4.2.5 Five of the six manufacturers (Lilly, Ipsen, Novo Nordisk, Pfizer and Merck Serono) collaborated to develop a de novo core economic model to estimate the cost effectiveness of somatropin treatment in children with growth hormone deficiency, Turner syndrome, Prader–Willi syndrome, CRI or children born small for gestational age. The model was developed by Pfizer, but each of the collaborating manufacturers presented the model with minor modifications (for example, changes in the unit price of somatropin). Merck Serono's economic model included a waste elimination model to examine the differences in costs likely to be associated with using the Easypod device rather than other delivery systems. Novo Nordisk constructed a decision tree model to assess the cost effectiveness of somatropin treatment for the four licensed indications for Norditropin (that is, growth hormone deficiency, Turner syndrome, CRI and being born small for gestational age). The assumptions underpinning the model, source of clinical effect, and utility data were identical to those in the core economic model.
4.2.6 The manufacturers developed a Markov cohort model for the economic evaluation containing two health states: 'alive' and 'dead'. The manufacturers estimated the transition probabilities between states using UK‑specific mortality rates observed in the general population. The economic model considered a 1‑year cycle length. Two alternative model structures were also presented. One allowed for a reduction in the risk of osteoporosis in children with growth hormone deficiency treated with somatropin and assumed that some children with growth hormone deficiency would continue treatment until they reached 25 years of age. A second model incorporated a cost‑effectiveness analysis of somatropin in Prader–Willi syndrome. This model assumed that people with Prader–Willi syndrome and diabetes would have a 10% lower quality of life than those without diabetes.

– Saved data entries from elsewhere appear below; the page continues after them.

Lemma Request_inv r rt st latest capability opID evID at_ res :
  Engine_Request r rt st latest capability opID evID at_ = Ok res →
  ∃ retry retryOf target,
    requested r rt st latest capability opID evID at_ retry retryOf target ∧
    NewOperation opID (res_id r) capability target at_ [retryOf] = Ok (r_Operation res) ∧
    moved r (r_Status res) target (requestedState st capability) at_ true.
Proof.
  unfold Engine_Request. intros H. ok_inv.
  match goal with H : requestTarget _ _ _ _ = Ok (?a, ?b, ?c) |- _ =>
    exists a, b, c; rename H into Htarget end.
  match goal with H : NewOperation _ _ _ _ _ _ = _ |- _ =>
    pose proof (NewOperation_header _ _ _ _ _ _ _ H) as (_ & _ & _ & _ & _ & _ & _ & Ht & _) end.
  match goal with H : NewResourceStatus _ _ _ _ _ = _ |- _ => rename H into Hst end.
  match goal with H : validateRequestPrecondition _ _ _ _ = _ |- _ =>
    unfold validateRequestPrecondition in H; case_if_in H; [|done] end.
  match goal with H : NewEvent _ _ _ _ _ _ _ _ = _ |- _ => apply NewEvent_ok in H as [Hev _] end.
  cbn [r_Operation r_Status]. rewrite Ht in *. clear Ht. split_and!.
  - split; try done; try (by eapply unit_ok); [by apply negb_false_iff|].
    by apply lifecycle_capability_spec.
  - done.
  - set_inv. unfold requestedState.
    match goal with H : (if _ =? CapabilityCreate then _ else _) = Ok _ |- _ => rename H into Hs end.
    repeat case_if_in Hs; ok_inv; set_inv;
      (eapply status_moved; [exact Hst|by find_conditions]).
Qed.

(** [validateOperationContext] accepts exactly the active operation of its
    resource, at a time no earlier than its status. *)
Record in_context (r : Resource) (st : ResourceStatus) (o : Operation) (at_ : Time) : Prop := {
  ic_status : st_resourceID st = res_id r;
  ic_operation : op_resourceID o = res_id r;
  ic_future : (op_targetGeneration o ≤ res_generation r)%N;
  ic_target : st_observedGeneration st = op_targetGeneration o;
  ic_time : at_ ≠ time_zero ∧ (st_updatedAt st ≤ at_)%Z;
  ic_active : IsTerminal o = false → activeStatusOperation st = (true, op_capability o) }.

Lemma validateOperationContext_ok r st o at_ :
  validateOperationContext r st o at_ = Ok tt ↔ in_context r st o at_.
Proof.
  unfold validateOperationContext. split.
  - intros H. ok_inv. bool_facts. destruct H as [? ?], H2 as [? ?].
    split; try done. intros Ht. rewrite Ht in H3. cbn in H3.
    destruct (activeStatusOperation st) as [[] c]; ok_inv; [|done].
    bool_facts. by subst.
  - intros [Hs Ho Hf Ht [Hz Ha] Hact].
    rewrite (bool_decide_eq_true_2 _ Hs), (bool_decide_eq_true_2 _ Ho),
      (bool_decide_eq_true_2 _ Ht). unfold IsZero, Before.
    rewrite (bool_decide_eq_false_2 _ Hz), (proj2 (N.ltb_ge _ _) Hf), (proj2 (Z.ltb_ge _ _) Ha).
    cbn. destruct (IsTerminal o); [done|]. rewrite Hact by done. cbn.
    by rewrite bool_decide_eq_true_2.
Qed.
(* ===== verification/Lifecycle.v ===== *)
(** * The lifecycle of one resource

    The engine, specification updates, observations and dependency conditions
    as the transitions of one resource's [world], its coherence invariant and
    the progress and admission theorems of the engine over the reachable
    worlds. *)

From S2P Require Import Prelude Operation Values Resource Status Engine.
Open Scope string_scope.
Open Scope go_scope.

(** ** The lifecycle of one resource

    The application serialises the changes of one resource in transactions; a
    [world] is what one of them reads and writes: the resource, its status and
    the latest operation.  A world starts with the admitted create. *)

Record world := {
  w_resource : Resource;
  w_status : ResourceStatus;
  w_latest : Operation }.

Section lifecycle.
Context (rt : ResourceType).

(** The caller reads the latest operation, or only the active one. *)
Definition latest_read (w : world) (latest : option Operation) : Prop :=
  latest = Some (w_latest w) ∨ (latest = None ∧ IsTerminal (w_latest w) = true).

Inductive created : world → Prop :=
  | created_intro id owner spec opID evID at_ r st res :
      NewResource id (rt_ref rt) owner spec at_ = Ok r →
      NewResourceStatus (res_id r) 0 ResourceStateUnknown [] at_ = Ok st →
      Engine_Request r rt st None CapabilityCreate opID evID at_ = Ok res →
      created {| w_resource := r; w_status := r_Status res; w_latest := r_Operation res |}.
(** ** Properties *)

(** An output contract is accepted exactly when it declares at least one
    field, every name is canonical, unreserved and unique and every type known;
    it then holds the declared fields in name order, whatever order they were
    declared in. *)
Theorem NewOutputContract_spec fields c :
  NewOutputContract fields = Ok c ↔
  (fields ≠ [] ∧ Forall declarable fields ∧ NoDup (of_Name <$> fields)) ∧
  oc_fields c ≡ₚ fields ∧
  StronglySorted (λ x y, String.le (of_Name x) (of_Name y)) (oc_fields c).
Proof.
  unfold NewOutputContract. rewrite fail_if_Ok, Nat.eqb_neq, bind_Ok.
  setoid_rewrite checkOutputFields_ok.
  pose proof (sort_by_adjacent of_Name String.le fields) as Hadj.
  pose proof (sort_by_Permutation of_Name String.le fields) as Hperm.
  pose proof (sort_by_sorted of_Name String.le fields) as Hsort.
  split.
  - intros (Hl & _ & Hall & H). case_match; [done|]. injection H as <-. cbn.
    split_and!; try done; [by intros ->|by apply Hadj].
  - intros ((Hne & Hall & Hnd) & Hp & Hs). split; [by destruct fields|].
    exists tt. split; [done|]. rewrite (proj2 Hadj Hnd). destruct c as [cs]; cbn in *. do 2 f_equal.
    apply (sorted_by_key_unique of_Name String.le); try done; by rewrite Hperm.
Qed.

(** Values conform to an output contract exactly when every value is
    declared and has its declared scalar type, without coercion, and every
    required field is present. *)
Theorem OutputContract_Validate_spec fields c values :
  NewOutputContract fields = Ok c → NoDup (fst <$> values) →
  OutputContract_Validate c values = Ok tt ↔
  (∀ name v, (name, v) ∈ values →
     ∃ field, field ∈ fields ∧ of_Name field = name ∧ has_type (of_JSONType field) v) ∧
  (∀ field, field ∈ fields → of_RequiredWhenReady field = true →
     ∃ v, (of_Name field, v) ∈ values).
Proof.
  intros ((_ & _ & Hnames) & Hp & _)%NewOutputContract_spec Hnd.
  unfold OutputContract_Validate. rewrite bind_Ok. setoid_rewrite bind_Ok.
  setoid_rewrite validateDeclared_ok; [|done..]. setoid_rewrite validateUndeclared_ok.
  setoid_rewrite validateRequired_ok. setoid_rewrite Hp.
  assert (∀ name, name ∈ fst <$> values ↔ ∃ v, (name, v) ∈ values) as Hkeys.
  { intros name. rewrite list_elem_of_fmap. split.
    - intros ([k v] & -> & ?). by exists v.
    - intros [v ?]. by exists (name, v). }
  setoid_rewrite Hkeys. split.
  - intros (_ & Hdecl & _ & Hun & Hreq). split; [|done]. intros name v Hin.
    assert (name ∈ of_Name <$> fields) as (field & -> & Hf)%list_elem_of_fmap
      by (apply Hun; by eexists).
    exists field. split_and!; [done..|]. by apply Hdecl.
  - intros [Hval Hreq]. exists tt. split.
    + intros field v Hin Hv. destruct (Hval _ _ Hv) as (field' & Hin' & Hn & Ht).
      by rewrite <- (NoDup_fmap_inj of_Name fields field' field).
    + exists tt. split; [|done]. intros name [v Hv].
      destruct (Hval _ _ Hv) as (field & Hin & <- & _). by apply list_elem_of_fmap_2.
Qed.

Lemma canonical_names (slots : list ReferenceSlot) :
  slot_Name <$> (canonical_slot <$> slots) = slot_Name <$> slots.
Proof. rewrite <- list_fmap_compose. by apply list_fmap_ext. Qed.

(** A reference contract is accepted exactly when it declares between one
    and sixteen acceptable slots with distinct names; it then holds those slots
    in name order with their targets sorted. *)
Theorem NewReferenceContract_spec slots c :
  NewReferenceContract slots = Ok c ↔
  ((1 ≤ length slots ≤ MaxReferenceSlots)%nat ∧ Forall slot_ok slots ∧
   NoDup (slot_Name <$> slots)) ∧
  rc_slots c ≡ₚ canonical_slot <$> slots ∧
  StronglySorted (λ x y, String.le (slot_Name x) (slot_Name y)) (rc_slots c).
Proof.
  unfold NewReferenceContract. rewrite !fail_if_Ok, Nat.eqb_neq, Nat.ltb_ge, bind_Ok.
  setoid_rewrite normalizeSlots_ok.
  pose proof (sort_by_adjacent slot_Name String.le (canonical_slot <$> slots)) as Hadj.
  pose proof (sort_by_Permutation slot_Name String.le (canonical_slot <$> slots)) as Hperm.
  pose proof (sort_by_sorted slot_Name String.le (canonical_slot <$> slots)) as Hsort.
  rewrite canonical_names in Hadj. split.
  - intros (Hl & Hm & ns & (Hall & ->) & H). case_match; [done|]. injection H as <-. cbn.
    split_and!; try done; [lia|by apply Hadj].
  - intros ((Hl & Hall & Hnd) & Hp & Hs). split_and!; [lia|lia|].
    exists (canonical_slot <$> slots). split; [done|]. rewrite (proj2 Hadj Hnd).
    destruct c as [cs]; cbn in *. do 2 f_equal.
    apply (sorted_by_key_unique slot_Name String.le); try done.
    + by rewrite Hperm, canonical_names.
    + by rewrite Hperm.
Qed.

(** The lookups of an accepted reference contract are those of its
    declaration: a declared name yields its slot with the declared bounds
    ([0 <= MinItems <= 1 <= MaxItems <= MaxSlotItems]) and admits exactly the
    declared targets, any other name yields none. *)
Theorem reference_contract_lookup slots c :
  NewReferenceContract slots = Ok c →
  (∀ s, s ∈ slots → ∃ d, Slot c (slot_Name s) = Some d ∧ slot_Name d = slot_Name s ∧
     slot_MinItems d = slot_MinItems s ∧ slot_MaxItems d = slot_MaxItems s ∧
     (0 ≤ slot_MinItems d ≤ 1 ∧ 1 ≤ slot_MaxItems d ≤ MaxSlotItems)%Z ∧
     ∀ ref, AllowsTarget d ref = bool_decide (ref ∈ slot_AllowedTargetTypes s)) ∧
  (∀ name, Slot c name = None ↔ name ∉ (slot_Name <$> slots)).
Proof.
  intros ((_ & Hall & Hnd) & Hp & _)%NewReferenceContract_spec. unfold Slot. split.
  - intros s Hin. exists (canonical_slot s).
    assert (slot_ok s) as (_ & _ & Hmin & Hmax) by by eapply Forall_forall.
    split_and!; try done; [|cbn; lia..|].
    + apply (findSlot_Some (rc_slots c) (canonical_slot s)).
      * by rewrite Hp, canonical_names.
      * rewrite Hp. by apply list_elem_of_fmap_2.
    + intros ref. rewrite AllowsTarget_spec. apply bool_decide_ext. cbn.
      apply sortTargets_elem_of.
  - intros name. by rewrite findSlot_None, Hp, canonical_names.
Qed.

(** Spec violations are normalised canonically: the rejection carries each
    submitted violation exactly once, ordered by path, keyword and message, so
    two validations that find the same violations report equal rejections. *)
Lemma NewValidationError_canonical ref violations :
  let e := NewValidationError ref violations in
  NoDup (ve_Violations e) ∧
  (∀ v, v ∈ ve_Violations e ↔ v ∈ violations) ∧
  StronglySorted (λ x y, pair_le String.le (pair_le String.le String.le)
    (violation_key x) (violation_key y)) (ve_Violations e) ∧
  (∀ violations', (∀ v, v ∈ violations ↔ v ∈ violations') →
     NewValidationError ref violations' = e).
Proof.
  cbn. unfold NewValidationError, SortViolations. cbn.
  assert (∀ vs, NoDup (violation_key <$> uniqueViolations [] vs)) as Hkeys.
  { intros vs. apply NoDup_fmap_2; [|apply uniqueViolations_spec].
    by intros [? ? ?] [? ? ?] [= -> -> ->]. }
  split_and!.
  - rewrite sort_by_Permutation. apply uniqueViolations_spec.
  - intros v. rewrite sort_by_elem_of, (proj2 (uniqueViolations_spec violations [])).
    split; [by intros [? _]|]. intros ?. split; [done|apply not_elem_of_nil].
  - apply (sort_by_sorted violation_key (pair_le String.le (pair_le String.le String.le))).
  - intros vs' Heq. f_equal. apply sort_by_unique; [apply _..|done|].
    apply NoDup_Permutation; [apply uniqueViolations_spec..|]. intros v.
    rewrite !(proj2 (uniqueViolations_spec _ [])). by rewrite Heq.
Qed.

(** ** Witnesses *)

Definition sample_fields : list OutputField :=
  [ {| of_Name := "port"; of_JSONType := OutputTypeInteger; of_RequiredWhenReady := true |};
    {| of_Name := "hostname"; of_JSONType := OutputTypeString; of_RequiredWhenReady := true |} ].

Definition sample_output_contract : OutputContract := {| oc_fields := rev sample_fields |}.

Lemma OutputContract_Validate_spec_witness :
  OutputContract_Validate sample_output_contract
    [("hostname", VString "db.example"); ("port", VInt Int 5432)] = Ok tt ∧
  OutputContract_Validate sample_output_contract [("port", VInt Int 5432)] ≠ Ok tt.
Proof.
  split.
  - apply (OutputContract_Validate_spec sample_fields); [reflexivity|by apply (bool_decide_unpack _)|]. split.
    + intros name v. rewrite !elem_of_cons. intros [[= -> ->]|[[= -> ->]|[]%elem_of_nil]].
      * exists {| of_Name := "hostname"; of_JSONType := OutputTypeString;
          of_RequiredWhenReady := true |}. split_and!; [by right; left|done|by left].
      * exists {| of_Name := "port"; of_JSONType := OutputTypeInteger;
          of_RequiredWhenReady := true |}.
        split_and!; [by left|done|by right; right; left].
    + intros field. unfold sample_fields. rewrite !elem_of_cons.
      intros [->|[->|[]%elem_of_nil]] _; cbn.
      * exists (VInt Int 5432). by right; left.
      * exists (VString "db.example"). by left.
  - done.
Defined.

Definition sample_slot : ReferenceSlot :=
  {| slot_Name := "network"; slot_AllowedTargetTypes := [sample_type];
     slot_MinItems := 1; slot_MaxItems := 2 |}.

Definition sample_reference_contract : ReferenceContract := {| rc_slots := [sample_slot] |}.

Lemma reference_contract_lookup_witness :
  Slot sample_reference_contract "database" = None.
Proof.
  apply (reference_contract_lookup [sample_slot] sample_reference_contract); [reflexivity|].
  cbn. rewrite list_elem_of_singleton. discriminate.
Defined.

4.2.7 The manufacturers assumed no difference in life expectancy between the general population and those with growth hormone deficiency, Turner syndrome, Prader–Willi, CRI, being born small for gestational age or SHOX deficiency. For Prader–Willi syndrome, the manufacturers assumed that changes in body composition associated with somatropin treatment would result in a reduction in the risk of developing diabetes and death related to diabetes. They assumed that the prevalence of diabetes among people with Prader–Willi syndrome would be reduced from 8% to 2%.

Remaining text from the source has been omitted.